- **EXERCISE PROMPT**
Please output the section of the listing below that opens with the line containing "dr_exec_bin : string;" and closes with the line containing "fs_create_dir_all workdir;;", exactly and with nothing else.

══ TASK MATERIAL ══

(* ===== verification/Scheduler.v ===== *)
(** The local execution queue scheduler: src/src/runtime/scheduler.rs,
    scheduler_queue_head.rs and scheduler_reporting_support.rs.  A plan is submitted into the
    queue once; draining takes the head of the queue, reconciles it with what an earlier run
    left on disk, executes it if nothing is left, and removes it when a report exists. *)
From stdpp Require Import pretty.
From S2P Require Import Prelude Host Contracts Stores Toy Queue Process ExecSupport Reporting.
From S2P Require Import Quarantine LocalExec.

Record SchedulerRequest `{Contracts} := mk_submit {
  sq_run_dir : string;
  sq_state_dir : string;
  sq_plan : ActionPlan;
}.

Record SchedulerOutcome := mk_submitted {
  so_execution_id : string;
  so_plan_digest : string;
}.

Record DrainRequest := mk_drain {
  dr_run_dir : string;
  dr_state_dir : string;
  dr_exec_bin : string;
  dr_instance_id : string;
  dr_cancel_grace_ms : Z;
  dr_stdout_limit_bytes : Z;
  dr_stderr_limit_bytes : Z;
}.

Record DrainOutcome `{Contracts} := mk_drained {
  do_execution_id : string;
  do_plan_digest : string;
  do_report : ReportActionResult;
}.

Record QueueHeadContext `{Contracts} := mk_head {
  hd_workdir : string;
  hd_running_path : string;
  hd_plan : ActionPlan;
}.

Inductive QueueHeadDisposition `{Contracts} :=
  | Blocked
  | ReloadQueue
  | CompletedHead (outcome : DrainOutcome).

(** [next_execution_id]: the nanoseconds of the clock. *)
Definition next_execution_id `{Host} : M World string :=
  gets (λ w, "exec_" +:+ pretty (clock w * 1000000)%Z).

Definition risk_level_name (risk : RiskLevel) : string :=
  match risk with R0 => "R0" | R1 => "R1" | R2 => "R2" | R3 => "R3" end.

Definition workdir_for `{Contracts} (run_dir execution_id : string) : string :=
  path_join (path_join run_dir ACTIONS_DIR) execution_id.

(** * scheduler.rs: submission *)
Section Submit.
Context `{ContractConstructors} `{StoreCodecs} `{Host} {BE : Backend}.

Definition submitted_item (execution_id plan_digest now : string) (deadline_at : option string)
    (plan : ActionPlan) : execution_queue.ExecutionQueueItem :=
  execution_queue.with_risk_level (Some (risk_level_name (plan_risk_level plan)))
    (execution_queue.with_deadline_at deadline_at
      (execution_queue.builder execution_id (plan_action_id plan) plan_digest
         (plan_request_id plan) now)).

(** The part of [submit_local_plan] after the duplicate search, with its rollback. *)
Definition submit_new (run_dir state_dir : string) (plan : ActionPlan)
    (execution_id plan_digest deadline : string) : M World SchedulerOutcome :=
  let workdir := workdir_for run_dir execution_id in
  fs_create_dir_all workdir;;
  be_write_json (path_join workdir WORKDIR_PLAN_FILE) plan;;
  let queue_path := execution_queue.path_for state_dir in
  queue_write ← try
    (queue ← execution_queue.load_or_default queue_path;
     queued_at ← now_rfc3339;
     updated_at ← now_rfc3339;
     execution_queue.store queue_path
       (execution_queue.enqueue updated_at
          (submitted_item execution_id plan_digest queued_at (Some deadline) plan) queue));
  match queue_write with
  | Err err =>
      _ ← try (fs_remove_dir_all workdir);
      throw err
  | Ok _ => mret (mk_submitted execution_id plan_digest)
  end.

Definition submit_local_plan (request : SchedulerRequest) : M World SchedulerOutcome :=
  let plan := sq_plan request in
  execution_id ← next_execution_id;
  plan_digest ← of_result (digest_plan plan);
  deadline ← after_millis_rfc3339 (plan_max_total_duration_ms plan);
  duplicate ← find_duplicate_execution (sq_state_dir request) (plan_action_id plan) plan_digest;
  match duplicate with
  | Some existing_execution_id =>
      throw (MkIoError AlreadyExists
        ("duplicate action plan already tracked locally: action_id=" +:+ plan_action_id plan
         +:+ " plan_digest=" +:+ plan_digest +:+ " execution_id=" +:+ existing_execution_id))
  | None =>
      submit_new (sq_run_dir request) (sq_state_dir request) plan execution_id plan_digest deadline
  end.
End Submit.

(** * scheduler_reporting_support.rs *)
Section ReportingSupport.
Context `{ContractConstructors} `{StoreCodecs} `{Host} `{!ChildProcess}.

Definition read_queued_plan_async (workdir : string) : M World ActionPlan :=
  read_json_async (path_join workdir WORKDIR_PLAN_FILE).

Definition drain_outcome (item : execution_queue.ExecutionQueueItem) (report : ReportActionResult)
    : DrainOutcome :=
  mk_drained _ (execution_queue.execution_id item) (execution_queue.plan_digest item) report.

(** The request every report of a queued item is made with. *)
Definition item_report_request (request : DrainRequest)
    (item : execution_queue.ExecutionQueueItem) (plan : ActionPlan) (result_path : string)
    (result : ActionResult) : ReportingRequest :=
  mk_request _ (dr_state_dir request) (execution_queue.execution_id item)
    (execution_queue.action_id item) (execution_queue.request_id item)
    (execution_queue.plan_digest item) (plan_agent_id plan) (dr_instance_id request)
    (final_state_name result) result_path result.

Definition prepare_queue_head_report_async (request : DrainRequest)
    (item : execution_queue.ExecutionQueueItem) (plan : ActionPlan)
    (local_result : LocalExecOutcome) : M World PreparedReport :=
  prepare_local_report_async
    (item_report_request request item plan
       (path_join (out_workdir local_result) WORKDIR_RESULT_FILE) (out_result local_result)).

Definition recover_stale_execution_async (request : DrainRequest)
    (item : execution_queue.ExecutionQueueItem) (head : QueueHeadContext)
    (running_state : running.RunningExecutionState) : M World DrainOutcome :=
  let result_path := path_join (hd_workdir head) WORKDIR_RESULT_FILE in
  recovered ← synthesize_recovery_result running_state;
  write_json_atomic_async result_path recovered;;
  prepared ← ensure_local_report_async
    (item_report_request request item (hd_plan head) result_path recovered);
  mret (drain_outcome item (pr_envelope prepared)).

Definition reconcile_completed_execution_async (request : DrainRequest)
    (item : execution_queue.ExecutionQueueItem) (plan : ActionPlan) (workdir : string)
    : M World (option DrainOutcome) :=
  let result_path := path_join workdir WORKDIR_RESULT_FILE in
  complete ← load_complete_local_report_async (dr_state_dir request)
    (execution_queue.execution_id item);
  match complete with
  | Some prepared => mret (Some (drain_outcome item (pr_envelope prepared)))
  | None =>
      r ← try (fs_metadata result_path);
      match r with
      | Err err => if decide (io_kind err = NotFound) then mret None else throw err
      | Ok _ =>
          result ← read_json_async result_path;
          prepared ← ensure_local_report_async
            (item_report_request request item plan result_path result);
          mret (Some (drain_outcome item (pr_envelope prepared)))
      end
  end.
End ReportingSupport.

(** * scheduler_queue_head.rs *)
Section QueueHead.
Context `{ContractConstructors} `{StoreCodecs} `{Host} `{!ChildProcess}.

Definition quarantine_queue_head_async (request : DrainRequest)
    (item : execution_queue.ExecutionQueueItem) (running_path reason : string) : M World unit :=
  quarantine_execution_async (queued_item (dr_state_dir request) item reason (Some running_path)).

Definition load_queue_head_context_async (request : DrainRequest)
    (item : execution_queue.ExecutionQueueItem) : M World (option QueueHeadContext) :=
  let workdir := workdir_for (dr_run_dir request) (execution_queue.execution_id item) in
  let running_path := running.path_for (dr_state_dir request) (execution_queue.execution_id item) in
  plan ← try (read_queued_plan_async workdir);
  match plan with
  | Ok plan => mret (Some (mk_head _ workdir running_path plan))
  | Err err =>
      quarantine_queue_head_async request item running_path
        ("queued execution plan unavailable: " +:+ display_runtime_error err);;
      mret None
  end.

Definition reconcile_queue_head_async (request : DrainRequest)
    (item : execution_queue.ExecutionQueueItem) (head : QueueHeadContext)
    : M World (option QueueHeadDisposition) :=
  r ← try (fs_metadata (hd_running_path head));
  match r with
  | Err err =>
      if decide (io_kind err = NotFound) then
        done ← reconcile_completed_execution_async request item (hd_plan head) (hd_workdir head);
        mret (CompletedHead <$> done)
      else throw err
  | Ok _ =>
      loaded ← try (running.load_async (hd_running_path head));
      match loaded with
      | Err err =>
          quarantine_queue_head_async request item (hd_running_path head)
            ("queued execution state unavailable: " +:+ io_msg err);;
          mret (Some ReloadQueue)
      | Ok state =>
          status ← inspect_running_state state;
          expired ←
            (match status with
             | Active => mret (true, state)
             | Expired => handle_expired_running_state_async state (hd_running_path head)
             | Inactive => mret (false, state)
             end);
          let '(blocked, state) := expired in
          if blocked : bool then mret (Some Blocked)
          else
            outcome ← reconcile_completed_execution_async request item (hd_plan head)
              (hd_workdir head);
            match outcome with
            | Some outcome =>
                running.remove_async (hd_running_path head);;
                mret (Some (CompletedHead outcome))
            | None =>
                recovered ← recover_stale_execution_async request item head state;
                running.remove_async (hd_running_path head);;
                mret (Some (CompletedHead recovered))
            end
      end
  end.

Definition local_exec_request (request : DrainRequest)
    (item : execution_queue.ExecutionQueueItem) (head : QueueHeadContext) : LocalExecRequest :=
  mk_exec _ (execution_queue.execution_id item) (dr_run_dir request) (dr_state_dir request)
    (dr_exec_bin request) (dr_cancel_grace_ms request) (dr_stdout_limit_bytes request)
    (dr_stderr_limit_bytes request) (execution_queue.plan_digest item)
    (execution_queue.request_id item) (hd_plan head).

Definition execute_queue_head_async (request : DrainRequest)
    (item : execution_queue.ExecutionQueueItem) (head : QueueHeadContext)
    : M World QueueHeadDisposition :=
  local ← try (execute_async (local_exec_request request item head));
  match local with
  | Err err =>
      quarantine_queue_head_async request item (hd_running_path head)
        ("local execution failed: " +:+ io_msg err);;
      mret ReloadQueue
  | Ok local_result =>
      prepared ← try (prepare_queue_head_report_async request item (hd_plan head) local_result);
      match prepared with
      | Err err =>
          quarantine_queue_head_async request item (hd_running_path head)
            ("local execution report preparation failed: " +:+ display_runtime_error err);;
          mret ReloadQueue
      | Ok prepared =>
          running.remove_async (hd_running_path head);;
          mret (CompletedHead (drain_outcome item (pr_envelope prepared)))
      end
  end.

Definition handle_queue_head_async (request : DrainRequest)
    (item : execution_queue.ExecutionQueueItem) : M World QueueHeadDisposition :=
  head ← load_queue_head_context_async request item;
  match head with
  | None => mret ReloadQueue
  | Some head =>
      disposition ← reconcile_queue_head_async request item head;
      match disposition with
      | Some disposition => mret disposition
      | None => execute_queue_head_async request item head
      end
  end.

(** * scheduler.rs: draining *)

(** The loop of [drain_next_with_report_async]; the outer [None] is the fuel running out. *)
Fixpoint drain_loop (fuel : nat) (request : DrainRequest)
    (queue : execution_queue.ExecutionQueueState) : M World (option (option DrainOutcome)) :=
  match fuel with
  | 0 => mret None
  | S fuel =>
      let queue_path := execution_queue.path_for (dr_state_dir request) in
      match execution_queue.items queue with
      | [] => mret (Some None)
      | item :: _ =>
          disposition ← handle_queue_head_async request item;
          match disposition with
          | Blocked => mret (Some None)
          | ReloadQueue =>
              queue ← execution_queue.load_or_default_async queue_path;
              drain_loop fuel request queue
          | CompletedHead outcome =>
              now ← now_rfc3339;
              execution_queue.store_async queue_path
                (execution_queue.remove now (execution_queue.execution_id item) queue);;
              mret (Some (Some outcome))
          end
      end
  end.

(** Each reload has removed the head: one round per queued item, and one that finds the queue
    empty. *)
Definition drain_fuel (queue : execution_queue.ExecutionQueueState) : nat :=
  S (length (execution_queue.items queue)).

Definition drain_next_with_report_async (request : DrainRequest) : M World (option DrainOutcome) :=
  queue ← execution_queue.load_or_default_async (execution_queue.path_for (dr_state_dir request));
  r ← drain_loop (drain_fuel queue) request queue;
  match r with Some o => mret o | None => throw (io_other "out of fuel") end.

═══

- **YOUR RESPONSE**
  dr_exec_bin : string;
  dr_instance_id : string;
  dr_cancel_grace_ms : Z;
  dr_stdout_limit_bytes : Z;
  dr_stderr_limit_bytes : Z;
}.

Record DrainOutcome `{Contracts} := mk_drained {
  do_execution_id : string;
  do_plan_digest : string;
  do_report : ReportActionResult;
}.

Record QueueHeadContext `{Contracts} := mk_head {
  hd_workdir : string;
  hd_running_path : string;
  hd_plan : ActionPlan;
}.

Inductive QueueHeadDisposition `{Contracts} :=
  | Blocked
  | ReloadQueue
  | CompletedHead (outcome : DrainOutcome).

(** [next_execution_id]: the nanoseconds of the clock. *)
Definition next_execution_id `{Host} : M World string :=
  gets (λ w, "exec_" +:+ pretty (clock w * 1000000)%Z).

Definition risk_level_name (risk : RiskLevel) : string :=
  match risk with R0 => "R0" | R1 => "R1" | R2 => "R2" | R3 => "R3" end.

Definition workdir_for `{Contracts} (run_dir execution_id : string) : string :=
  path_join (path_join run_dir ACTIONS_DIR) execution_id.

(** * scheduler.rs: submission *)
Section Submit.
Context `{ContractConstructors} `{StoreCodecs} `{Host} {BE : Backend}.

Definition submitted_item (execution_id plan_digest now : string) (deadline_at : option string)
    (plan : ActionPlan) : execution_queue.ExecutionQueueItem :=
  execution_queue.with_risk_level (Some (risk_level_name (plan_risk_level plan)))
    (execution_queue.with_deadline_at deadline_at
      (execution_queue.builder execution_id (plan_action_id plan) plan_digest
         (plan_request_id plan) now)).

(** The part of [submit_local_plan] after the duplicate search, with its rollback. *)
Definition submit_new (run_dir state_dir : string) (plan : ActionPlan)
    (execution_id plan_digest deadline : string) : M World SchedulerOutcome :=
  let workdir := workdir_for run_dir execution_id in
  fs_create_dir_all workdir;;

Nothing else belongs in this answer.